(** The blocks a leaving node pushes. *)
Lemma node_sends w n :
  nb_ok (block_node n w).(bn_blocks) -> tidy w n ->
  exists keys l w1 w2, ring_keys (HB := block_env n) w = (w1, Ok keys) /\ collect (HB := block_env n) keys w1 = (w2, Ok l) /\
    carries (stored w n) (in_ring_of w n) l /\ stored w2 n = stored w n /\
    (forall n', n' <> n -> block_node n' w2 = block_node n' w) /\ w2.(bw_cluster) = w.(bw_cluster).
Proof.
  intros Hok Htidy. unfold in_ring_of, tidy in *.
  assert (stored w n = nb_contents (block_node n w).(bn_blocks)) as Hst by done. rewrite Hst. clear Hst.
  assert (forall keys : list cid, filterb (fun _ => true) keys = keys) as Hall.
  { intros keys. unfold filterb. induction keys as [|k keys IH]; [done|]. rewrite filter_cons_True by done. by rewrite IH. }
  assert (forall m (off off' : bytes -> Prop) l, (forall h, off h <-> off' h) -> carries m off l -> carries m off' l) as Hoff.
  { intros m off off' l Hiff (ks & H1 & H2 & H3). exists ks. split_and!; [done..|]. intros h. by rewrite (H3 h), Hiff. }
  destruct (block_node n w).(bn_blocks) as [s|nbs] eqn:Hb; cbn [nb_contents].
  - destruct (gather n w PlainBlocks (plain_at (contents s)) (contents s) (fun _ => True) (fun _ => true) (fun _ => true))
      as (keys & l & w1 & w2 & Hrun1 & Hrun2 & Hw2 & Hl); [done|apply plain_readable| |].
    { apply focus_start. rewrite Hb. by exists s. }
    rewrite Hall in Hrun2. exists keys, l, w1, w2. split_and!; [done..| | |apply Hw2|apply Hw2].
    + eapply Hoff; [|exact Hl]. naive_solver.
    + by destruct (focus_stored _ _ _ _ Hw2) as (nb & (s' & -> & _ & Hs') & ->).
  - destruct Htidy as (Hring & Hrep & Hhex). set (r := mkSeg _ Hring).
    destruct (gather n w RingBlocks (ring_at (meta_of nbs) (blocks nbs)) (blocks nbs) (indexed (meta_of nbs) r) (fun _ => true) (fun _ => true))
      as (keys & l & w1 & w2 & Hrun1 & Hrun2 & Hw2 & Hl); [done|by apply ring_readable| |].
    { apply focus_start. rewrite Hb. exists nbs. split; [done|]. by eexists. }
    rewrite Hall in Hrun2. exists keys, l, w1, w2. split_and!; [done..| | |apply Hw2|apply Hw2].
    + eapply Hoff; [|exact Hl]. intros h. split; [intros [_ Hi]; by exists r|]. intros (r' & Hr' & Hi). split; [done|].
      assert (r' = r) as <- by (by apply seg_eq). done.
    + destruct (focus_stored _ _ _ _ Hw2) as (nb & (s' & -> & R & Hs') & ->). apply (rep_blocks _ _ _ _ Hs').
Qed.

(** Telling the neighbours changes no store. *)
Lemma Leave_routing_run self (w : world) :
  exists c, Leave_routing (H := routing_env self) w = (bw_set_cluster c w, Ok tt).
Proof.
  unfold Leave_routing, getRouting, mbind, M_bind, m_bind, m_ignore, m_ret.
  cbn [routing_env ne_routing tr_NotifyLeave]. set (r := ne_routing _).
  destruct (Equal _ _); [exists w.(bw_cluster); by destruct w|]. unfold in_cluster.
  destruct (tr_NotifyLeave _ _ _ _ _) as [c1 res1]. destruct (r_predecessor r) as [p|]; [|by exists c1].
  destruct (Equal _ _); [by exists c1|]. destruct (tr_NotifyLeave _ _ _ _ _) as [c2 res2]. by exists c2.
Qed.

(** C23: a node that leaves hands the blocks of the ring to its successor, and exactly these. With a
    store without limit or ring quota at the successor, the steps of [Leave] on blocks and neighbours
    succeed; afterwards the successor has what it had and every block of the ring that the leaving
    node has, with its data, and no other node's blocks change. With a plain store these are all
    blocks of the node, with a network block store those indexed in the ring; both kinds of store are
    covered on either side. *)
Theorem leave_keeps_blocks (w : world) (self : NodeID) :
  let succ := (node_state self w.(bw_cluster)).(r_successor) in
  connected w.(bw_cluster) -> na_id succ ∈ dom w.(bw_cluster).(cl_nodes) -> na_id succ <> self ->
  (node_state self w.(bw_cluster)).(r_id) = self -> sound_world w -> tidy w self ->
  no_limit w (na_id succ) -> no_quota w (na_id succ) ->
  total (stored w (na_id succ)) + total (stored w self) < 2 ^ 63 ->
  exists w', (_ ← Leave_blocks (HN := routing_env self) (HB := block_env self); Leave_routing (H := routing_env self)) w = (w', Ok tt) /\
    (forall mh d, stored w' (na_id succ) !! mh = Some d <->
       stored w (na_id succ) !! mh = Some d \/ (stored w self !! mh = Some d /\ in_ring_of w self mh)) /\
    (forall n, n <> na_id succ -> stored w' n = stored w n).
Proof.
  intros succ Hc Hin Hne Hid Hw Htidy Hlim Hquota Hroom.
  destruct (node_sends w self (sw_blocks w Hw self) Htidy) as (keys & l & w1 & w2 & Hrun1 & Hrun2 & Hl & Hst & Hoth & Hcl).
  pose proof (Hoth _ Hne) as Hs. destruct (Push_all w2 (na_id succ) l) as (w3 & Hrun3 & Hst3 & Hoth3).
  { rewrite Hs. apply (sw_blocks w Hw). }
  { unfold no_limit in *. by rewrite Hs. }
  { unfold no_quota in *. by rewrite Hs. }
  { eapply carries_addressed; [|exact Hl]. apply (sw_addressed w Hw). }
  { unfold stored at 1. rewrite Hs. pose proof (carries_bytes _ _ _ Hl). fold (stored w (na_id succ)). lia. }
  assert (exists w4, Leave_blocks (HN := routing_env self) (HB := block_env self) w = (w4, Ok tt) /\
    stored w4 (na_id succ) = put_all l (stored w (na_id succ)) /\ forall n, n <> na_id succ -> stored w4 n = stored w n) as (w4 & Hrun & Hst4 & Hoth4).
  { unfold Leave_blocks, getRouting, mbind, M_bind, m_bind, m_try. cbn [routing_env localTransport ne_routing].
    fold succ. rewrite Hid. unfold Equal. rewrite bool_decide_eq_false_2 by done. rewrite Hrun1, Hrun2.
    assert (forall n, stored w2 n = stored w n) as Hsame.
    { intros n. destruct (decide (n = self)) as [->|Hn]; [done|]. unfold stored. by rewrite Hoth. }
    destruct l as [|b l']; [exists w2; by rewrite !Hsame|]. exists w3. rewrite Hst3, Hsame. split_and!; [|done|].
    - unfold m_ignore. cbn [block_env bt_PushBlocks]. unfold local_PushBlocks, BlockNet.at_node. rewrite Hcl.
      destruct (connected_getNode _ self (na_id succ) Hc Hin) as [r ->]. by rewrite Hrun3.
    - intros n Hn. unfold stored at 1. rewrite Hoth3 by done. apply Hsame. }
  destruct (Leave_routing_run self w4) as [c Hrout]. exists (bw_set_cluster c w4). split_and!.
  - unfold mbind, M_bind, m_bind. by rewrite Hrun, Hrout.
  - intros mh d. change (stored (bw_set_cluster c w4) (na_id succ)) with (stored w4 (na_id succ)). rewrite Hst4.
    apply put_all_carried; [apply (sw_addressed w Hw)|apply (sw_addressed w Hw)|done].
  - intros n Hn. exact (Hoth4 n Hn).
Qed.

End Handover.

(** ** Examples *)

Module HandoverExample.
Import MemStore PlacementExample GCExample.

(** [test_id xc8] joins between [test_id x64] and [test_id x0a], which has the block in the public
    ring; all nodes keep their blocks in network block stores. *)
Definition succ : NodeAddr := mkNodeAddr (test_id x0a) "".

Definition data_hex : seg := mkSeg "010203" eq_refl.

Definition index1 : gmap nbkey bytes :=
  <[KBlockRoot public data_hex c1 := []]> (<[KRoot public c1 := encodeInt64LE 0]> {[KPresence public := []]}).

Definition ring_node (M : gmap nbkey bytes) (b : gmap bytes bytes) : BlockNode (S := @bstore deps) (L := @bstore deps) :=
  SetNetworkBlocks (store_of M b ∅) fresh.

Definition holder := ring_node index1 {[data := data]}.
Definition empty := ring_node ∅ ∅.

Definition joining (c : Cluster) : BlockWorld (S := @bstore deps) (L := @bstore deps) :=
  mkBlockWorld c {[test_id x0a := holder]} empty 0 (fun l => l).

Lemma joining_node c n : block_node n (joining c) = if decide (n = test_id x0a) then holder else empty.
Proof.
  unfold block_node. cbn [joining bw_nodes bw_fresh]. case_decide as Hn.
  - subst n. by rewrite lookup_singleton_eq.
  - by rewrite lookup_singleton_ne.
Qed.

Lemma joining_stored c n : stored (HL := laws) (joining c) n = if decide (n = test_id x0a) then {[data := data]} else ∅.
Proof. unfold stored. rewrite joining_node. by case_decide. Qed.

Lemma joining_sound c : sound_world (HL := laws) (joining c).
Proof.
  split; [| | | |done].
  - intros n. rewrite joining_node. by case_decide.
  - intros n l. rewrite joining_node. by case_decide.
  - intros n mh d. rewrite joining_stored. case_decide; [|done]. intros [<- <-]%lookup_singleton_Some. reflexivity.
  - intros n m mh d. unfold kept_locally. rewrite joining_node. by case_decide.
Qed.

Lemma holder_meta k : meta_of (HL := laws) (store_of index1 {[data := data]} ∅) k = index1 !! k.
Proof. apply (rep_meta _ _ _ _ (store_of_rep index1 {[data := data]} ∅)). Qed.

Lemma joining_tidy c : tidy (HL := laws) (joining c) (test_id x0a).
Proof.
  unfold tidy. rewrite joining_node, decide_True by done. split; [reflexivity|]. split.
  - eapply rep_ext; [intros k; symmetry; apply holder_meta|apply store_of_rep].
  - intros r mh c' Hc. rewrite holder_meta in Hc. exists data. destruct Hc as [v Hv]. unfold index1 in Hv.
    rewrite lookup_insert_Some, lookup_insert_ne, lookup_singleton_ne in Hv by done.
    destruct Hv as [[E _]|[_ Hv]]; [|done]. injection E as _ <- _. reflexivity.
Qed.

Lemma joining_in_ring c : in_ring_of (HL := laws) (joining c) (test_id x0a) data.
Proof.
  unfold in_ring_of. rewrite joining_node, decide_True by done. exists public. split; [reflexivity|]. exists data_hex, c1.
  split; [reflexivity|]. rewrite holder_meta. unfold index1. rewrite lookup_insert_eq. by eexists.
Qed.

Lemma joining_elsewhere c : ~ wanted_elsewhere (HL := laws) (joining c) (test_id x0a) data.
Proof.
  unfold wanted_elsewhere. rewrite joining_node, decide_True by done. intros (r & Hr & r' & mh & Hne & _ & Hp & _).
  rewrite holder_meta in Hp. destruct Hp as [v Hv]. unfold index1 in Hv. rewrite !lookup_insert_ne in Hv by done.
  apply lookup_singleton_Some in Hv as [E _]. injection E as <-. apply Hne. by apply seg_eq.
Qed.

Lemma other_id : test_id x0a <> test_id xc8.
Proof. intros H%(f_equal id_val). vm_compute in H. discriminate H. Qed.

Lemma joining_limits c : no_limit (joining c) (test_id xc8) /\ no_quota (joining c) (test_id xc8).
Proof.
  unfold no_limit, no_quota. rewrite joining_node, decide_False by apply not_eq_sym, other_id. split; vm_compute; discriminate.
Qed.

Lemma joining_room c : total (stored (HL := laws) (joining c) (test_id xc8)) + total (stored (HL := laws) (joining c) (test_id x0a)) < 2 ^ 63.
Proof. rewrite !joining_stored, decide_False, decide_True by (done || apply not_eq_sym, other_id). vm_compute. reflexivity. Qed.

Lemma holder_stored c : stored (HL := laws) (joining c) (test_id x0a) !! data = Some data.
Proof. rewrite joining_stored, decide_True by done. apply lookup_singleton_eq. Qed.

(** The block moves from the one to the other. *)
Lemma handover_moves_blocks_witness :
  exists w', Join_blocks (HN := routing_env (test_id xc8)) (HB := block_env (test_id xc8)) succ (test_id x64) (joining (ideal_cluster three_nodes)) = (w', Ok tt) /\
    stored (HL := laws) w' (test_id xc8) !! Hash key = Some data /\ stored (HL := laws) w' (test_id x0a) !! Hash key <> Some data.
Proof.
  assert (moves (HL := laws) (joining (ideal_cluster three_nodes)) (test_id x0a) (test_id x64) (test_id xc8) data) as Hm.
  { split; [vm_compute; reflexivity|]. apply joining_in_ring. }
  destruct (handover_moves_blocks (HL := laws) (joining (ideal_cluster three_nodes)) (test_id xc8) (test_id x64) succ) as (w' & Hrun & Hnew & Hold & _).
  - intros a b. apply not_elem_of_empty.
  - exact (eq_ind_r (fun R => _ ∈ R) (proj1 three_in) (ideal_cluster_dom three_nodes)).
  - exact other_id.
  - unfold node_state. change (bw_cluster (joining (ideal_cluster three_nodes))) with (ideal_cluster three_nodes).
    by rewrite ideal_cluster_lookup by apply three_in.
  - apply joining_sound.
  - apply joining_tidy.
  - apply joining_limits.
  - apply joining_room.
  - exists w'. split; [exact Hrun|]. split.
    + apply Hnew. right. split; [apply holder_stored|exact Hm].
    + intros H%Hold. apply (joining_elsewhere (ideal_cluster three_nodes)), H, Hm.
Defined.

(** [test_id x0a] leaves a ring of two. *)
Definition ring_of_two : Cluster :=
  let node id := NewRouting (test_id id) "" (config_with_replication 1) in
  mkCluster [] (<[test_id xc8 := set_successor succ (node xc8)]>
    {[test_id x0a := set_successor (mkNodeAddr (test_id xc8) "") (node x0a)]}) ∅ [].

═══

Write out the lines of the entries, word for word, from the first through the one containing "[done|apply plain_readable| |].", and stop at that line.

(** The blocks a leaving node pushes. *)
Lemma node_sends w n :
  nb_ok (block_node n w).(bn_blocks) -> tidy w n ->
  exists keys l w1 w2, ring_keys (HB := block_env n) w = (w1, Ok keys) /\ collect (HB := block_env n) keys w1 = (w2, Ok l) /\
    carries (stored w n) (in_ring_of w n) l /\ stored w2 n = stored w n /\
    (forall n', n' <> n -> block_node n' w2 = block_node n' w) /\ w2.(bw_cluster) = w.(bw_cluster).
Proof.
  intros Hok Htidy. unfold in_ring_of, tidy in *.
  assert (stored w n = nb_contents (block_node n w).(bn_blocks)) as Hst by done. rewrite Hst. clear Hst.
  assert (forall keys : list cid, filterb (fun _ => true) keys = keys) as Hall.
  { intros keys. unfold filterb. induction keys as [|k keys IH]; [done|]. rewrite filter_cons_True by done. by rewrite IH. }
  assert (forall m (off off' : bytes -> Prop) l, (forall h, off h <-> off' h) -> carries m off l -> carries m off' l) as Hoff.
  { intros m off off' l Hiff (ks & H1 & H2 & H3). exists ks. split_and!; [done..|]. intros h. by rewrite (H3 h), Hiff. }
  destruct (block_node n w).(bn_blocks) as [s|nbs] eqn:Hb; cbn [nb_contents].
  - destruct (gather n w PlainBlocks (plain_at (contents s)) (contents s) (fun _ => True) (fun _ => true) (fun _ => true))
      as (keys & l & w1 & w2 & Hrun1 & Hrun2 & Hw2 & Hl); [done|apply plain_readable| |].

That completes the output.